The report notes that at the federal level, proposals to cut Medicare will be “disastrous.” Underfunding the Children’s Health Insurance Program (CHIP) will “have devastating [effects] on the health of millions of poor children.” If funding for the Federal Qualified Health Centers (FQCHs) is eliminated, “9 million patients could lose access to primary and preventative care.”
Alston describes a situation where the police, courts and public agencies treat impoverished workers like criminals. “In many cities and counties the criminal justice system is effectively a system for keeping the poor in poverty while generating revenue to fund not only the justice system but diverse other programs,” he writes.
Over 730,000 people are in jail, “of whom almost two-thirds are awaiting trial, and thus presumed to be innocent.” The government sets bail at extremely high levels, “which means that wealthy defendants can secure their freedom, while poor defendants are likely to stay in jail.”
Intrusive policing policies for welfare, food stamps and other public benefits include forcing workers to undergo drug tests, in-home inspections and other humiliating procedures.
“Calls for welfare reform take place against a constant drumbeat of allegations of widespread fraud in the system,” Alston writes. “The contrast with tax reform is instructive.
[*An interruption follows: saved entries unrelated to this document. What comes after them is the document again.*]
(* ===== verification/MbimCm.v ===== *)
(** The MBIM connection manager (mbim-cm.c): the composition of commands, the
    pairing of requests and responses, the tracked states and their indications,
    and the request operations that the main loop uses when the modem works in MBIM
    mode ([mbim_ops_table] is an instance of the interface of CmMain).

    A message is the list of its bytes; all fields are little-endian.  Time-outs
    are not numbers here: how a wait ends is decided by the environment [dev]. *)
From S2P Require Import Prelude QmiTlv CmTypes QmiCompose QmiThread QmiRequests CmMain MbimProxy.
#[local] Open Scope Z_scope.

(** ** Constants *)
Definition UUID_BASIC_CONNECT : string := "a289cc33-bcbb-8b4f-b6b0-133ec2aae6df".
Definition UUID_BASIC_CONNECT_EXT : string := "3d01dcc5-fef5-4d05-0d3a-bef7058e9aaf".
Definition uuid_ext_qmux : string := "d1a30bc2-f97a-6e43-bf65-c7e24fb0f0d3".
Definition UUID_LIBMBIM_PROXY : string := "838cf7fb-8d0d-4d7f-871e-d71dbefbb39b".
Definition UUID_MBIMContextTypeInternet : string := "7E5E2A7E-4E6F-7272-736B-656E7E5E2A7E".

Definition MBIM_CID_CMD_TYPE_QUERY : Z := 0.
Definition MBIM_CID_CMD_TYPE_SET : Z := 1.
Definition MBIM_CID_DEVICE_CAPS : Z := 1.
Definition MBIM_CID_SUBSCRIBER_READY_STATUS : Z := 2.
Definition MBIM_CID_RADIO_STATE : Z := 3.
Definition MBIM_CID_REGISTER_STATE : Z := 9.
Definition MBIM_CID_PACKET_SERVICE : Z := 10.
Definition MBIM_CID_CONNECT : Z := 12.
Definition MBIM_CID_IP_CONFIGURATION : Z := 15.
Definition MBIM_CID_DEVICE_SERVICES : Z := 16.
Definition MBIM_CID_MS_VERSION : Z := 15.
Definition MBIM_CID_PROXY_CONTROL_CONFIGURATION : Z := 1.

Definition MBIM_COMMAND_MSG : Z := 3.
Definition MBIM_CLOSE_DONE : Z := 0x80000002.
Definition MBIM_COMMAND_DONE : Z := 0x80000003.
Definition MBIM_FUNCTION_ERROR_MSG : Z := 0x80000004.
Definition MBIM_INDICATE_STATUS_MSG : Z := 0x80000007.
Definition MBIM_ERROR_NOT_OPENED : Z := 5.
In that context, immense faith is placed in the good will and altruism of the corporate beneficiaries, while with welfare reform the opposite assumptions apply.”
Alston rejects the notion that poverty is primarily a racial issue. “The poor,” he says, “are overwhelmingly assumed to be people of color, whether African Americans or Hispanic ‘immigrants.’ The reality is that there are 8 million more poor Whites than there are Blacks… The face of poverty in America is not only Black or Hispanic, but also White, Asian and many other colors.”
Child poverty is widespread across races: “Contrary to the stereotypical assumptions, 31 percent of poor children are White, 24 percent are Black, 36 percent are Hispanic and 1 percent are indigenous.”
Conditions for Native Americans, ignored by Black Lives Matter and other identity politics groups, are particularly deplorable. At the Pine Ridge Reservation in South Dakota, conditions are “comparable to Haiti... Nine lives have been lost there to suicide in the last three months, including one six-year-old. Nevertheless, federally funded programs aimed at suicide prevention have been de-funded.”
The growth of inequality has “steadily undermined” democratic forms of rule, Alston writes. In fact, democracy is incompatible with the ruling class’s efforts to expand and protect its wealth at the expense of the working class. This process is not accidental, but the product of the policies implemented by both major capitalist parties, whose aim over recent decades has been to eviscerate all benefits and protections won by the working class through more than a century of social struggle.
The corporate-controlled media is complicit in the growth of inequality and poverty. This shocking and disturbing UN report, which speaks frankly of the immense levels of economic inequality and destitution in America, reflecting the stark class divide that dominates US social and political life, has barely been reported by the establishment broadcast and print media. Meanwhile, the same media outlets are devoting endless coverage to allegations of sexual harassment made for the most part by wealthy and privileged women against prominent figures in the worlds of entertainment, the arts and politics.